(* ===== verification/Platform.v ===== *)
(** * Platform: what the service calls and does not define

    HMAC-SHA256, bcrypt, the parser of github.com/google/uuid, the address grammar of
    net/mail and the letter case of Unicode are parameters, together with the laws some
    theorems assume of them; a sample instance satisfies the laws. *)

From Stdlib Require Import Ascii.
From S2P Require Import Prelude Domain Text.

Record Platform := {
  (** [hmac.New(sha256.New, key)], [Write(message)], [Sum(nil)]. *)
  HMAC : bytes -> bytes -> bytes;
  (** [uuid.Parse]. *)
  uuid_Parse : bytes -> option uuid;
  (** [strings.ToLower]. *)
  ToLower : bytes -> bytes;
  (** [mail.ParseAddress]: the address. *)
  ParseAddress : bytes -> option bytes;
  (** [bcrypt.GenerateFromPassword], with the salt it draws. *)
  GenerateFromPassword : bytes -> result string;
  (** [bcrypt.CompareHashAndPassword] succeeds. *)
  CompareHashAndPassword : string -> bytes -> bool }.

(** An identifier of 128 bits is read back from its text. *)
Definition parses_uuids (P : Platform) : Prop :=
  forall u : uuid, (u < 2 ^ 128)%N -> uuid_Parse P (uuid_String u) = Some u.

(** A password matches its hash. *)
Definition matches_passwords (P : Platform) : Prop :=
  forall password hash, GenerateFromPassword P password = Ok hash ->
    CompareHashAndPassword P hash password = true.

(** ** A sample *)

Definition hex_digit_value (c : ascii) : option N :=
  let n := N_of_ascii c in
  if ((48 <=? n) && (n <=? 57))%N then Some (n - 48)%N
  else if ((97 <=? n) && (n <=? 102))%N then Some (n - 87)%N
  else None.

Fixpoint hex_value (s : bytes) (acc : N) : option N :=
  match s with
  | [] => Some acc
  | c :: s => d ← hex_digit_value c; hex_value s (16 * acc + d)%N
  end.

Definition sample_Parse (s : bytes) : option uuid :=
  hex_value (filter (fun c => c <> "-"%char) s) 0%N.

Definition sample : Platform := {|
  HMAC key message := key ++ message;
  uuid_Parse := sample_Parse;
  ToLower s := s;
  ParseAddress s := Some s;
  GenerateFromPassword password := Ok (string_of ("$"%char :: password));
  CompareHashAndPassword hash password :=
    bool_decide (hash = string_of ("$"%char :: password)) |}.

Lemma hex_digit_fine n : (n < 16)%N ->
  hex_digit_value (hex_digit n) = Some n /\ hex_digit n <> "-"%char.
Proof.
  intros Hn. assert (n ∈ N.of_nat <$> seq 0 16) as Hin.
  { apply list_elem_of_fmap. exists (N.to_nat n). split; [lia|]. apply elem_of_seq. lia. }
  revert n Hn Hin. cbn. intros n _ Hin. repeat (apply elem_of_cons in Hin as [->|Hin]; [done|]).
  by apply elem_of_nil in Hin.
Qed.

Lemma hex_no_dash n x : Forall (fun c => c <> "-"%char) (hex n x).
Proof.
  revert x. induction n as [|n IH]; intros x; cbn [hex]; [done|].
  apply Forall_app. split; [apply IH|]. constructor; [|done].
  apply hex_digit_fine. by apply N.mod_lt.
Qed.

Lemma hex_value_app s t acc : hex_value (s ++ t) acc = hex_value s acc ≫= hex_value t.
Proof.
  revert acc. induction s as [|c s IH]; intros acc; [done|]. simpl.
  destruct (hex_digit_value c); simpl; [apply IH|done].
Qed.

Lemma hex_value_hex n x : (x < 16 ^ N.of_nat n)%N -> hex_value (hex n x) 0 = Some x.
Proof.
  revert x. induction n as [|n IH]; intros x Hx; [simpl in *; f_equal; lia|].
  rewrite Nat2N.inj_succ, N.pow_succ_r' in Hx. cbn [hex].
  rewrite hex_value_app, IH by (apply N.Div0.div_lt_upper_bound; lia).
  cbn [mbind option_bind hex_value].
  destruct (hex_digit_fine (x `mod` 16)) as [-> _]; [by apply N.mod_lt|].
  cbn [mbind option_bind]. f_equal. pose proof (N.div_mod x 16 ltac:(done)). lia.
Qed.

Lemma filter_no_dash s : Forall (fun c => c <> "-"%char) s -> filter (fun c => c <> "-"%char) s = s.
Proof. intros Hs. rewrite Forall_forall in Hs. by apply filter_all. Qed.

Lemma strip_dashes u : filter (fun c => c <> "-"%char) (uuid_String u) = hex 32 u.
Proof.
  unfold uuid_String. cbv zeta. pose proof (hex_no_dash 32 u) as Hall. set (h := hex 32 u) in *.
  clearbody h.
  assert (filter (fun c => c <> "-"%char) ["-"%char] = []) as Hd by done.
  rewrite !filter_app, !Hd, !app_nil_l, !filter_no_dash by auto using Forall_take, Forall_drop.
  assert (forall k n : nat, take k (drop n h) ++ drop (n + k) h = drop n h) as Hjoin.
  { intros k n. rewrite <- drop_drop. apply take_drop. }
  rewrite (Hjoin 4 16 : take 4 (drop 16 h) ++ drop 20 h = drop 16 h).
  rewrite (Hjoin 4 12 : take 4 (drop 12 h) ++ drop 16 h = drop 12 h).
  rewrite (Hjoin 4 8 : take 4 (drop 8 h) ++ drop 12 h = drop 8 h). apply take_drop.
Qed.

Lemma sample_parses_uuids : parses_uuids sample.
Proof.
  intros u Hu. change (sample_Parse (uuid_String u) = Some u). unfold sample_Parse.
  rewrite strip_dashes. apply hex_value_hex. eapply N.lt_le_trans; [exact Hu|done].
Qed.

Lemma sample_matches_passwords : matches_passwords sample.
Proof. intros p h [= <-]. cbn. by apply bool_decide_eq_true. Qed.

++++

**Assigned task**
Each line of the listing needs to be transcribed exactly.

**Exercise result**
(* ===== verification/Platform.v ===== *)
(** * Platform: what the service calls and does not define

    HMAC-SHA256, bcrypt, the parser of github.com/google/uuid, the address grammar of
    net/mail and the letter case of Unicode are parameters, together with the laws some
    theorems assume of them; a sample instance satisfies the laws. *)

From Stdlib Require Import Ascii.
From S2P Require Import Prelude Domain Text.

Record Platform := {
  (** [hmac.New(sha256.New, key)], [Write(message)], [Sum(nil)]. *)
  HMAC : bytes -> bytes -> bytes;
  (** [uuid.Parse]. *)
  uuid_Parse : bytes -> option uuid;
  (** [strings.ToLower]. *)
  ToLower : bytes -> bytes;
  (** [mail.ParseAddress]: the address. *)
  ParseAddress : bytes -> option bytes;
  (** [bcrypt.GenerateFromPassword], with the salt it draws. *)
  GenerateFromPassword : bytes -> result string;
  (** [bcrypt.CompareHashAndPassword] succeeds. *)
  CompareHashAndPassword : string -> bytes -> bool }.

(** An identifier of 128 bits is read back from its text. *)
Definition parses_uuids (P : Platform) : Prop :=
  forall u : uuid, (u < 2 ^ 128)%N -> uuid_Parse P (uuid_String u) = Some u.

(** A password matches its hash. *)
Definition matches_passwords (P : Platform) : Prop :=
  forall password hash, GenerateFromPassword P password = Ok hash ->
    CompareHashAndPassword P hash password = true.

(** ** A sample *)

Definition hex_digit_value (c : ascii) : option N :=
  let n := N_of_ascii c in
  if ((48 <=? n) && (n <=? 57))%N then Some (n - 48)%N
  else if ((97 <=? n) && (n <=? 102))%N then Some (n - 87)%N
  else None.

Fixpoint hex_value (s : bytes) (acc : N) : option N :=
  match s with
  | [] => Some acc
  | c :: s => d ← hex_digit_value c; hex_value s (16 * acc + d)%N
  end.

Definition sample_Parse (s : bytes) : option uuid :=
  hex_value (filter (fun c => c <> "-"%char) s) 0%N.

Definition sample : Platform := {|
  HMAC key message := key ++ message;
  uuid_Parse := sample_Parse;
  ToLower s := s;
  ParseAddress s := Some s;
  GenerateFromPassword password := Ok (string_of ("$"%char :: password));
  CompareHashAndPassword hash password :=
    bool_decide (hash = string_of ("$"%char :: password)) |}.

Lemma hex_digit_fine n : (n < 16)%N ->
  hex_digit_value (hex_digit n) = Some n /\ hex_digit n <> "-"%char.
Proof.
  intros Hn. assert (n ∈ N.of_nat <$> seq 0 16) as Hin.
  { apply list_elem_of_fmap. exists (N.to_nat n). split; [lia|]. apply elem_of_seq. lia. }
  revert n Hn Hin. cbn. intros n _ Hin. repeat (apply elem_of_cons in Hin as [->|Hin]; [done|]).
  by apply elem_of_nil in Hin.
Qed.

Lemma hex_no_dash n x : Forall (fun c => c <> "-"%char) (hex n x).
Proof.
  revert x. induction n as [|n IH]; intros x; cbn [hex]; [done|].
  apply Forall_app. split; [apply IH|]. constructor; [|done].
  apply hex_digit_fine. by apply N.mod_lt.
Qed.

Lemma hex_value_app s t acc : hex_value (s ++ t) acc = hex_value s acc ≫= hex_value t.
Proof.
  revert acc. induction s as [|c s IH]; intros acc; [done|]. simpl.
  destruct (hex_digit_value c); simpl; [apply IH|done].
Qed.

Lemma hex_value_hex n x : (x < 16 ^ N.of_nat n)%N -> hex_value (hex n x) 0 = Some x.
Proof.
  revert x. induction n as [|n IH]; intros x Hx; [simpl in *; f_equal; lia|].
  rewrite Nat2N.inj_succ, N.pow_succ_r' in Hx. cbn [hex].
  rewrite hex_value_app, IH by (apply N.Div0.div_lt_upper_bound; lia).
  cbn [mbind option_bind hex_value].
  destruct (hex_digit_fine (x `mod` 16)) as [-> _]; [by apply N.mod_lt|].
  cbn [mbind option_bind]. f_equal. pose proof (N.div_mod x 16 ltac:(done)). lia.
Qed.

Lemma filter_no_dash s : Forall (fun c => c <> "-"%char) s -> filter (fun c => c <> "-"%char) s = s.
Proof. intros Hs. rewrite Forall_forall in Hs. by apply filter_all. Qed.

Lemma strip_dashes u : filter (fun c => c <> "-"%char) (uuid_String u) = hex 32 u.
Proof.
  unfold uuid_String. cbv zeta. pose proof (hex_no_dash 32 u) as Hall. set (h := hex 32 u) in *.
  clearbody h.
  assert (filter (fun c => c <> "-"%char) ["-"%char] = []) as Hd by done.
  rewrite !filter_app, !Hd, !app_nil_l, !filter_no_dash by auto using Forall_take, Forall_drop.
  assert (forall k n : nat, take k (drop n h) ++ drop (n + k) h = drop n h) as Hjoin.
  { intros k n. rewrite <- drop_drop. apply take_drop. }
  rewrite (Hjoin 4 16 : take 4 (drop 16 h) ++ drop 20 h = drop 16 h).
  rewrite (Hjoin 4 12 : take 4 (drop 12 h) ++ drop 16 h = drop 12 h).
  rewrite (Hjoin 4 8 : take 4 (drop 8 h) ++ drop 12 h = drop 8 h). apply take_drop.
Qed.

Lemma sample_parses_uuids : parses_uuids sample.
Proof.
  intros u Hu. change (sample_Parse (uuid_String u) = Some u). unfold sample_Parse.
  rewrite strip_dashes. apply hex_value_hex. eapply N.lt_le_trans; [exact Hu|done].
Qed.

Lemma sample_matches_passwords : matches_passwords sample.
Proof. intros p h [= <-]. cbn. by apply bool_decide_eq_true. Qed.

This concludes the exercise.